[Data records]
* * * * *
Lemma logs_at_bind {A B} (m : M W A) (f : A -> M W B) s Q R :
  logs_at m s Q -> (forall a, logs (f a) (fun b l2 => forall l1, Q a l1 -> R b (l1 ++ l2))) -> logs_at (st_bind m f) s R.
Proof.
  intros (l1 & Hl & HQ) Hf. unfold logs_at, st_bind. destruct (m s) as [[a|] s1]; simpl in *.
  - destruct (Hf a s1) as (l2 & Hl2 & HR). exists (l1 ++ l2). rewrite Hl2, Hl, app_assoc. split; [done|].
    intros b Hb. by apply HR; [|apply HQ].
  - exists l1. split; [done|]. intros ? [=].
Qed.

Lemma logs_at_get {A} (f : GoValue -> M W A) s Q : logs (f (rt_resource s)) Q -> logs_at (st_bind get_resource f) s Q.
Proof. intros Hf. exact (Hf s). Qed.

Context (separate : forall op, getReadOperation c = Some op ->
           same_operation op (Create c) = false /\ same_operation op (cfg_Update c) = false).

(** An invocation of Get that reads as not-found made the call. *)
Lemma get_not_found op id :
  getReadOperation c = Some op ->
  logs (invoke c (Some op) id emptyOptions)
    (fun r l => match r with Err e => isReadNotFound e = Ret true -> refuted l | Ok _ => True end).
Proof.
  intros Hop. destruct (separate op Hop) as [Hc Hu]. unfold invoke.
  eapply logs_bind; [apply logs_appends; by trace_solve|intros r]. pose proof (resourceStruct_plain r) as Hr.
  unfold lookupValues. destruct (resourceStruct r) as [[n fs]|e] eqn:Er.
  2:{ destruct r as [| | | | |t [v|]| | | | | |]; try destruct v; simplify_eq/=; by apply logs_ret. }
  unfold invokeWithValues. destruct (NewRequest op) as [request|]; [|by apply logs_ret].
  destruct (Call op) as [call|]; [|by destruct request; apply logs_ret].
  assert (Ho : requestBodyOverride c op emptyOptions = st_ret (Ok None)).
  { unfold requestBodyOverride. rewrite Hc, Hu. by destruct (BuildCreateBody c). }
  rewrite Ho.
  destruct request; [by apply logs_ret|..]; apply logs_step.
  all: eapply logs_bind; [apply logs_appends; by trace_solve|intros resource].
  all: eapply logs_bind; [apply logs_on_world, buildRequest_plain|intros [sent|e]];
    [|apply logs_ret; intros l1 Hp l2 _ l3 _ Hn; apply wrapped_not_found in Hn; unfold plain_result in Hp; congruence].
  all: eapply logs_bind; [apply logs_appends; by trace_solve|intros answer].
  all: eapply logs_bind; [apply logs_log with (Q := fun _ l => l = [EvCall (op_address op) sent answer]); done|intros []].
  all: destruct answer as [response|answer]; [by apply logs_ret|].
  all: eapply logs_bind; [apply logs_lift with (Q := fun e l => normalizeOCIError answer = Ret e); done|intros e].
  all: apply logs_ret; intros l1 Hnorm l2 -> l3 _ l4 _ l5 _ l6 _ Hn; do 4 (apply refuted_app; right); apply refuted_app; left.
  all: unfold refuted; cbn; rewrite Hop; cbn; by rewrite Nat.eqb_refl, Hnorm, Hn.
Qed.

(** A fallback that declares the tracked identifier stale comes after such a read. *)
Lemma fallback_refuted st phase stale :
  logs (get_or_fallback c st phase stale) (fun r l => match r with GetFallback _ true => refuted l | _ => True end).
Proof.
  pose proof get_not_found as Hget. clear separate.
  unfold get_or_fallback. eapply logs_bind; [apply logs_appends; by trace_solve|intros r].
  destruct (getReadOperation c) as [op|] eqn:Hop; [|by apply logs_ret]. destruct (negb _); [by apply logs_ret|]. cbn zeta.
  eapply logs_bind; [by apply Hget|]. intros [response|e]; [by apply logs_ret|].
  eapply logs_bind; [apply logs_lift with (Q := fun b l => isReadNotFound e = Ret b); done|intros notFound].
  destruct notFound; cbn [negb orb]; [|by apply logs_ret]. destruct (defined (listReadOperation c)); cbn [negb]; [|by apply logs_ret].
  eapply logs_bind; [apply logs_appends; by trace_solve|intros r2]. apply logs_ret.
  intros l1 _ l2 Hn l3 H3 l4 _. destruct (stale r); [|done]. apply refuted_app. right. apply refuted_app. left. auto.
Qed.
Lemma CreateOrUpdate_ok skip ns : returns (CreateOrUpdate c skip ns) answer_ok.
Proof using hooks.
  unfold CreateOrUpdate. eapply returns_bind with (Q := optional_ok).
  { unfold validateCreateOrUpdateRequest. destruct (InitError c).
    - eapply returns_bind; [apply failCreateOrUpdate_ok|intros a Ha; by apply returns_ret].
    - apply returns_then; intros r. apply returns_ret. destruct (resourceStruct r); [done|apply failed_ok]. }
  intros [a|] Ha; [by apply returns_ret|]. apply returns_then. intros [i|e]; [|apply failCreateOrUpdate_ok].
  apply returns_then; intros r. destruct (currentGeneratedWorkRequest c r) as [wr ph].
  destruct (negb _ && _); [apply resumeWrite_ok|]. destruct (negb _ && _); [apply failCreateOrUpdate_ok|]. cbn zeta.
  apply returns_then. intros [st|e]; [|apply failCreateOrUpdate_ok]. apply returns_then. intros [e|].
  - apply returns_then; intros ?. apply failCreateOrUpdate_ok.
  - eapply returns_bind; [apply existingHooks_ok|]. intros [a|] Ha'; [by apply finish_ok|apply reconcile_or_create_ok].
Qed.
End Hooks.
End Answers.

(** ** The generated service manager *)

(** What the manager's world holds: the world of the client, the clock position and the trace. *)
Record MWorld (W : Type) := mkMWorld { mw_world : W; mw_tick : nat; mw_trace : list Event }.
Arguments mkMWorld {W}.
Arguments mw_world {W}.
Arguments mw_tick {W}.
Arguments mw_trace {W}.

Section Manager.
Context {W : Type} `{Env} (c : Config W) (namespace : string).

Definition client_state (obj : Object GoValue) (w : MWorld W) : RT W := mkRT (o_body obj) (mw_world w) (mw_tick w) (mw_trace w).

(** Run a client method on the object: the resource behind the pointer is the object's body. *)
Definition run_client {A} (m : M W A) (obj : Object GoValue) (w : MWorld W) : outcome A * Object GoValue * MWorld W :=
  let '(r, s) := m (client_state obj w) in
  (r, mkObject (o_finalizers obj) (o_deletionTimestamp obj) (o_generation obj) (rt_resource s),
   mkMWorld (rt_world s) (rt_tick s) (rt_trace s)).

(** A generated manager implements [OSOKServiceManager] but not [OSOKDeleteResultProvider]; the
    conversion of the object to the resource type always succeeds for its own kind. *)
Definition runtime_manager : ServiceManager GoValue (MWorld W) :=
  mkServiceManager (run_client (CreateOrUpdate c false namespace)) (run_client (client_Delete c)) None
    (fun obj => osokStatus (o_body obj)).

Lemma runtime_answer obj w response err o' w' :
  hooks_answer_ok c -> sm_CreateOrUpdate runtime_manager obj w = (Ret (response, err), o', w') -> answer_ok (response, err).
Proof.
  intros Hh. simpl. unfold run_client. pose proof (CreateOrUpdate_ok c Hh false namespace (client_state obj w)) as Ha.
  destruct (CreateOrUpdate c false namespace _) as [r s]. intros [= -> <- <-]. by apply Ha.
Qed.

(** The manager's delete is [DeleteWithResult] of the client. *)
Lemma runtime_delete obj w p o' w' :
  delete_call runtime_manager obj w = (Ret p, o', w') ->
  exists answer s', DeleteWithResult c (client_state obj w) = (Ret answer, s') /\
    Deleted (fst p) = Deleted (fst answer) /\ snd p = snd answer /\ mw_trace w' = rt_trace s'.
Proof.
  unfold delete_call. simpl. unfold run_client, client_Delete, st_bind.
  destruct (DeleteWithResult c _) as [[answer|] s1]; simpl; intros [= <- <- <-]. by exists answer, s1.
Qed.
End Manager.

(** End to end, an error of the generated runtime is final: whatever [CreateOrUpdate] of the
    client fails with, its answer asks for no requeue, so the reconcile that records it in the status
    returns neither an error nor a requeue to controller-runtime. *)
Theorem runtime_failure_not_retried {W} `{Env} (c : Config W) (namespace : string)
  (client : Client GoValue (MWorld W)) (s : RS GoValue (MWorld W)) response e o' w' o2 w2 :
  hooks_answer_ok c ->
  sm_CreateOrUpdate (runtime_manager c namespace) (rs_obj s) (rs_world s) = (Ret (response, Some e), o', w') ->
  c_StatusPatch client (rs_obj s) o' w' = (o2, None, w2) ->
  fst (ReconcileResource client (runtime_manager c namespace) s) = Ret DoNotRequeue.
Proof.
  intros Hh Hc Hp. pose proof (runtime_answer _ _ _ _ _ _ _ _ Hh Hc) as [Hf _].
  destruct Hf as [Hs Hr]; [done|]. simpl in Hs, Hr.
  destruct (ReconcileResource _ _ s) as [out s'] eqn:Hrun. apply ReconcileResource_run in Hrun.
  inversion Hrun as [o w Hx|resp err o w o3 perr w3 rest ans Hx Hy Hz Ha]; subst; rewrite Hc in Hx; simplify_eq.
  rewrite Hp in Hy. simplify_eq. unfold reconcile_answer. by rewrite Hs, Hr.
Qed.
(* ===== verification/EndpointSecrets.v ===== *)
(** * Endpoint secrets of queues, streams and MySQL DB systems

    [queue_endpoint_secret_client.go], [stream_endpoint_secret_client.go] and
    [dbsystem_endpoint_secret_client.go]: clients that wrap the generated client of their
    resource and keep a secret with its connection data next to it.  The three files
    have the same body up to names, so the steps are defined once, for an
    [EndpointKind] (the label and the words of the messages), and the parts that
    differ (when a resource is ready, what its secret holds) per service.  The resource
    is a parameter seen through its accessors. *)

From stdpp Require Import gmap.
From Stdlib Require Import Ascii.
From S2P Require Import Prelude GoStrings Shared GoErrors GoValue AsyncStatus Reconciler ReconcilerSafety Secrets ServiceClients.
Local Open Scope string_scope.
Local Open Scope go_scope.

(** ** Interfaces ([pkg/credhelper/interfaces.go]) *)

Record SecretRecordReader (W : Type) := mkSecretRecordReader {
  rr_GetSecretRecord : string -> string -> ST W (SecretRecord * option GoError)
}.
Arguments mkSecretRecordReader {W}.
Arguments rr_GetSecretRecord {W}.

Record GuardedSecretMutator (W : Type) := mkGuardedSecretMutator {
  gm_DeleteSecretIfCurrent : string -> string -> SecretRecord -> ST W (bool * option GoError);
  gm_UpdateSecretIfCurrent : string -> string -> SecretRecord -> option Labels -> Data -> ST W (bool * option GoError)
}.
Arguments mkGuardedSecretMutator {W}.
Arguments gm_DeleteSecretIfCurrent {W}.
Arguments gm_UpdateSecretIfCurrent {W}.

(** A value of type [credhelper.CredentialClient]: its methods, and the further interfaces its
    dynamic type implements. *)
Record CredentialValue (W : Type) := mkCredentialValue {
  cv_client : CredentialClient W;
  cv_recordReader : option (SecretRecordReader W);
  cv_guardedMutator : option (GuardedSecretMutator W)
}.
Arguments mkCredentialValue {W}.
Arguments cv_client {W}.
Arguments cv_recordReader {W}.
Arguments cv_guardedMutator {W}.

(** [*kubesecret.KubeSecretClient] as such a value. *)
Definition kubeSecretValue {W} (Client : KubeAPI W) (Reader : option (KubeAPI W)) : CredentialValue W :=
  mkCredentialValue (kubeSecretClient Client Reader)
    (Some (mkSecretRecordReader (GetSecretRecord Client Reader)))
    (Some (mkGuardedSecretMutator (DeleteSecretIfCurrent Client Reader) (UpdateSecretIfCurrent Client Reader))).

(** ** Resources *)

(** The metadata and the status block the clients read. *)
Class EndpointResource (R : Type) := {
  res_Name : R -> string;
  res_Namespace : R -> string;
  res_UID : R -> string;
  res_OsokStatus : R -> OSOKStatus
}.

(** What tells the three files apart besides their ready tests and data: the owner label, the
    subject of the messages and the kind. *)
Record EndpointKind := mkEndpointKind {
  ek_label : string;
  ek_subject : string;
  ek_kind : string
}.

Definition queueEndpointSecretOwnerUIDLabel := "queue.oracle.com/queue-uid".
Definition streamEndpointSecretOwnerUIDLabel := "streaming.oracle.com/stream-uid".
Definition dbSystemEndpointSecretOwnerUIDLabel := "mysql.oracle.com/dbsystem-uid".

Definition queueKind := mkEndpointKind queueEndpointSecretOwnerUIDLabel "queue endpoint secret" "Queue".
Definition streamKind := mkEndpointKind streamEndpointSecretOwnerUIDLabel "stream endpoint secret" "Stream".
Definition dbSystemKind := mkEndpointKind dbSystemEndpointSecretOwnerUIDLabel "mysql dbsystem endpoint secret" "DbSystem".

(** [reflect.DeepEqual(currentRecord.Data, desiredData)].  The values of a record are clones,
    [append([]byte(nil), value...)], so an empty one is a nil slice; desired values are
    conversions [[]byte(s)] (or the text of a JSON value), never nil; desired data has entries. *)
Definition cloned_bytes (value : string) : option string := if (value =? "")%string then None else Some value.
Definition recordDataDeepEqual (recordData desiredData : Data) : bool :=
  bool_decide (cloned_bytes <$> recordData = Some <$> desiredData).

(** ** Ownership *)

Section Ownership.
Context {R : Type} `{!EndpointResource R} (kind : EndpointKind).

Definition endpointSecretOwnerUID (resource : R) : result string GoError :=
  let ownerUID := TrimSpace (res_UID resource) in
  if (ownerUID =? "")%string
  then Err (ErrText (ek_subject kind +++ " ownership requires a " +++ ek_kind kind +++ " UID"))
  else Ok ownerUID.

Definition endpointSecretLabels (resource : R) : result Labels GoError :=
  match endpointSecretOwnerUID resource with
  | Err e => Err e
  | Ok ownerUID => Ok {[ek_label kind := ownerUID]}
  end.

Definition ownsEndpointSecret (resource : R) (labels : Labels) : result bool GoError :=
  match endpointSecretOwnerUID resource with
  | Err e => Err e
  | Ok ownerUID => Ok (default "" (labels !! ek_label kind) =? ownerUID)%string
  end.

(** Two copy loops into a fresh map. *)
Definition mergeEndpointSecretLabels (existing updates : Labels) : Labels :=
  let merged := map_fold (fun key value merged => <[key := value]> merged) ∅ existing in
  map_fold (fun key value merged => <[key := value]> merged) merged updates.

(** [None] is a secret that cannot be adopted. *)
Definition legacyEndpointSecretAdoptionLabels (resource : R) (currentRecord : SecretRecord) (desiredData : Data)
  : result (option Labels) GoError :=
  if negb (TrimSpace (default "" (sr_Labels currentRecord !! ek_label kind)) =? "")%string then Ok None
  else if negb (recordDataDeepEqual (sr_Data currentRecord) desiredData) then Ok None
  else
    match endpointSecretLabels resource with
    | Err e => Err e
    | Ok ownerLabels => Ok (Some (mergeEndpointSecretLabels (sr_Labels currentRecord) ownerLabels))
    end.
End Ownership.

(** ** The client *)

Record EndpointSecretClient (R W : Type) := mkEndpointSecretClient {
  esc_delegate : SvcClient R W;
  esc_credentialClient : option (CredentialClient W);
  esc_secretRecordReader : option (SecretRecordReader W);
  esc_guardedSecretMutator : option (GuardedSecretMutator W)
}.
Arguments mkEndpointSecretClient {R W}.
Arguments esc_delegate {R W}.
Arguments esc_credentialClient {R W}.
Arguments esc_secretRecordReader {R W}.
Arguments esc_guardedSecretMutator {R W}.

(** [new*EndpointSecretClient]: the interfaces come from type assertions on
    [manager.CredentialClient], which is [None] when it is nil. *)
Definition newEndpointSecretClient {R W} (CredentialClient : option (CredentialValue W)) (delegate : SvcClient R W)
  : EndpointSecretClient R W :=
  match CredentialClient with
  | None => mkEndpointSecretClient delegate None None None
  | Some v => mkEndpointSecretClient delegate (Some (cv_client v)) (cv_recordReader v) (cv_guardedMutator v)
  end.

Section Client.
Context {R W : Type} `{!EndpointResource R} (kind : EndpointKind) (c : EndpointSecretClient R W).

(** The error of a call whose boolean is dropped. *)
Definition error_of {A} (m : ST W (A * option GoError)) : ST W (option GoError) :=
  let* (_, err) := m in st_ret err.

Definition syncExistingEndpointSecret (mutator : GuardedSecretMutator W) (resource : R)
  (currentRecord : SecretRecord) (desiredData : Data) : ST W (option GoError) :=
  match ownsEndpointSecret kind resource (sr_Labels currentRecord) with
  | Err e => st_ret (Some e)
  | Ok true =>
      if recordDataDeepEqual (sr_Data currentRecord) desiredData then st_ret None
      else error_of (gm_UpdateSecretIfCurrent mutator (res_Name resource) (res_Namespace resource)
                       currentRecord None desiredData)
  | Ok false =>
      match legacyEndpointSecretAdoptionLabels kind resource currentRecord desiredData with
      | Err e => st_ret (Some e)
      | Ok None =>
          st_ret (Some (ErrText (ek_subject kind +++ " " +++ res_Namespace resource +++ "/" +++ res_Name resource
                   +++ " is not owned by " +++ ek_kind kind +++ " UID " +++ Quote (res_UID resource))))
      | Ok (Some adoptionLabels) =>
          error_of (gm_UpdateSecretIfCurrent mutator (res_Name resource) (res_Namespace resource)
                      currentRecord (Some adoptionLabels) desiredData)
      end
  end.

Definition createEndpointSecret (credentials : CredentialClient W) (reader : SecretRecordReader W)
  (mutator : GuardedSecretMutator W) (resource : R) (ownerLabels : Labels) (data : Data) : ST W (option GoError) :=
  let* (_, err) := cc_CreateSecret credentials (res_Name resource) (res_Namespace resource) ownerLabels data in
  match err with
  | None => st_ret None
  | Some e =>
      if k8s_IsAlreadyExists e then
        let* (currentRecord, rereadErr) := rr_GetSecretRecord reader (res_Name resource) (res_Namespace resource) in
        match rereadErr with
        | Some e => st_ret (Some e)
        | None => syncExistingEndpointSecret mutator resource currentRecord data
        end
      else st_ret (Some e)
  end.

(** The end of [syncEndpointSecret], from the first read on. *)
Definition syncDesiredEndpointSecret (credentials : CredentialClient W) (reader : SecretRecordReader W)
  (mutator : GuardedSecretMutator W) (resource : R) (ownerLabels : Labels) (data : Data) : ST W (option GoError) :=
  let* (currentRecord, err) := rr_GetSecretRecord reader (res_Name resource) (res_Namespace resource) in
  match err with
  | None => syncExistingEndpointSecret mutator resource currentRecord data
  | Some e =>
      if negb (k8s_IsNotFound e) then st_ret (Some e)
      else createEndpointSecret credentials reader mutator resource ownerLabels data
  end.

(** The nil tests that open [syncEndpointSecret]. *)
Definition with_secret_clients
  (k : CredentialClient W -> SecretRecordReader W -> GuardedSecretMutator W -> ST W (option GoError)) : ST W (option GoError) :=
  match esc_credentialClient c with
  | None => st_ret (Some (ErrText (ek_subject kind +++ " credential client is not configured")))
  | Some credentials =>
      match esc_secretRecordReader c with
      | None => st_ret (Some (ErrText (ek_subject kind +++ " ownership checks require secret metadata reads")))
      | Some reader =>
          match esc_guardedSecretMutator c with
          | None => st_ret (Some (ErrText (ek_subject kind +++ " ownership checks require guarded secret mutations")))
          | Some mutator => k credentials reader mutator
          end
      end
  end.

Definition deleteEndpointSecret (resource : R) : ST W (option GoError) :=
  match esc_credentialClient c with
  | None => st_ret (Some (ErrText (ek_subject kind +++ " credential client is not configured")))
  | Some _ =>
      match esc_secretRecordReader c with
      | None => st_ret None
      | Some reader =>
          match esc_guardedSecretMutator c with
          | None => st_ret (Some (ErrText (ek_subject kind +++ " ownership checks require guarded secret mutations")))
          | Some mutator =>
              let* (record, err) := rr_GetSecretRecord reader (res_Name resource) (res_Namespace resource) in
              match err with
              | Some e => if k8s_IsNotFound e then st_ret None else st_ret (Some e)
              | None =>
                  match ownsEndpointSecret kind resource (sr_Labels record) with
                  | Err e => st_ret (Some e)
                  | Ok false => st_ret None
                  | Ok true =>
                      let* (_, err) := gm_DeleteSecretIfCurrent mutator (res_Name resource) (res_Namespace resource) record in
                      match err with
                      | Some e => if k8s_IsNotFound e then st_ret None else st_ret (Some e)
                      | None => st_ret None
                      end
                  end
              end
          end
      end
  end.

(** The client's methods, over the service's ready test and [syncEndpointSecret]. *)
Context (readyForEndpointSecret : R -> bool) (syncEndpointSecret : R -> ST W (option GoError)).
Lemma endpoint_secret_released_last_witness :
  exists obj w d err r1 w1 w2, c_Get (object_client deleting_queue) queue_secrets = (Ok obj, w) /\
    sc_Delete (idle_client : SvcClient SampleResource _) (o_body obj, w) = (Ret (d, err), (r1, w1)) /\
    secret_let_go map_api None queueKind r1 w1 /\ only_own_removed map_lookup queueKind r1 w1 w2.
Proof.
  edestruct (endpoint_secret_released_last map_api None map_errors queueKind
    (queueReadyForEndpointSecret sample_endpoint)
    (queue_syncEndpointSecret sample_endpoint (newEndpointSecretClient (Some (kubeSecretValue map_api None)) idle_client))
    idle_client (object_client deleting_queue) "ns" [] deleting_queue queue_secrets)
    as (obj & w & d & err & r1 & w1 & w2 & Hg & _ & Hd & Hcase).
  - vm_compute. reflexivity.
  - simpl. do 2 right. left.
  - reflexivity.
  - exists obj, w, d, err, r1, w1, w2. split; [exact Hg|]. split; [exact Hd|].
    destruct Hcase as [(_ & _ & _ & Hgo & Hseq)|[Hne _]].
    + split; [exact Hgo|]. exact (proj1 (Hseq map_lookup eq_refl map_api_laws)).
    + injection Hd as _ <- _ _. by destruct Hne.
Defined.
(* ===== verification/GuardClients.v ===== *)
(** * Clients that guard a delete or prepare a resource

    [compartment_orphan_delete_client.go], [rediscluster_delete_guard_client.go] and
    [bucket_namespace_client.go]: hand-written wrappers around the generated client of
    their resource.  The SDK calls they make are parameters; a live resource is
    represented by its lifecycle state, the only field they read. *)

From Stdlib Require Import Ascii.
From S2P Require Import Prelude GoStrings Shared GoErrors GoValue AsyncStatus Reconciler ReconcilerSafety JsonValues ServiceClients.
Local Open Scope string_scope.
Local Open Scope go_scope.

(** ** Error tests *)

(** [errors.As(err, &conflictErr)] with a target of type [errorutil.ConflictOciError]. *)
Fixpoint as_conflict (e : GoError) : bool :=
  match e with
  | ErrOci ConflictOciError _ => true
  | ErrWrap _ inner => as_conflict inner
  | ErrJoin e1 e2 => as_conflict e1 || as_conflict e2
  | _ => false
  end.

Definition message_not_found (message : string) : bool :=
  Contains message "http status code: 404" || Contains message "NotFound" || Contains message "NotAuthorizedOrNotFound".

Definition compartmentDeleteIsNotFound (err : GoError) : bool :=
  match as_service err with
  | Some serviceErr =>
      if (GetHTTPStatusCode serviceErr =? 404)%Z then true
      else if (GetCode serviceErr =? "NotFound")%string || (GetCode serviceErr =? "NotAuthorizedOrNotFound")%string then true
      else message_not_found (ErrorString err)
  | None => message_not_found (ErrorString err)
  end.

Definition compartmentDeleteIsConflict (err : GoError) : bool :=
  match as_service err with
  | Some serviceErr => (GetHTTPStatusCode serviceErr =? 409)%Z
  | None => if as_conflict err then true else Contains (ErrorString err) "http status code: 409"
  end.

(** The Redis package has its own copies of the two tests. *)
Definition redisClusterDeleteGuardIsNotFound (err : GoError) : bool :=
  match as_service err with
  | Some serviceErr =>
      if (GetHTTPStatusCode serviceErr =? 404)%Z then true
      else if (GetCode serviceErr =? "NotFound")%string || (GetCode serviceErr =? "NotAuthorizedOrNotFound")%string then true
      else message_not_found (ErrorString err)
  | None => message_not_found (ErrorString err)
  end.

Definition redisClusterDeleteGuardIsConflict (err : GoError) : bool :=
  match as_service err with
  | Some serviceErr => (GetHTTPStatusCode serviceErr =? 409)%Z
  | None => if as_conflict err then true else Contains (ErrorString err) "http status code: 409"
  end.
* * * * *
The line above containing "(** ** The generated service manager *)", the line containing "W) : outcome", and every line between them are to be transcribed exactly; no other line is wanted.

▶ **SOLVED EXERCISE**
(** ** The generated service manager *)

(** What the manager's world holds: the world of the client, the clock position and the trace. *)
Record MWorld (W : Type) := mkMWorld { mw_world : W; mw_tick : nat; mw_trace : list Event }.
Arguments mkMWorld {W}.
Arguments mw_world {W}.
Arguments mw_tick {W}.
Arguments mw_trace {W}.

Section Manager.
Context {W : Type} `{Env} (c : Config W) (namespace : string).

Definition client_state (obj : Object GoValue) (w : MWorld W) : RT W := mkRT (o_body obj) (mw_world w) (mw_tick w) (mw_trace w).

(** Run a client method on the object: the resource behind the pointer is the object's body. *)
Definition run_client {A} (m : M W A) (obj : Object GoValue) (w : MWorld W) : outcome A * Object GoValue * MWorld W :=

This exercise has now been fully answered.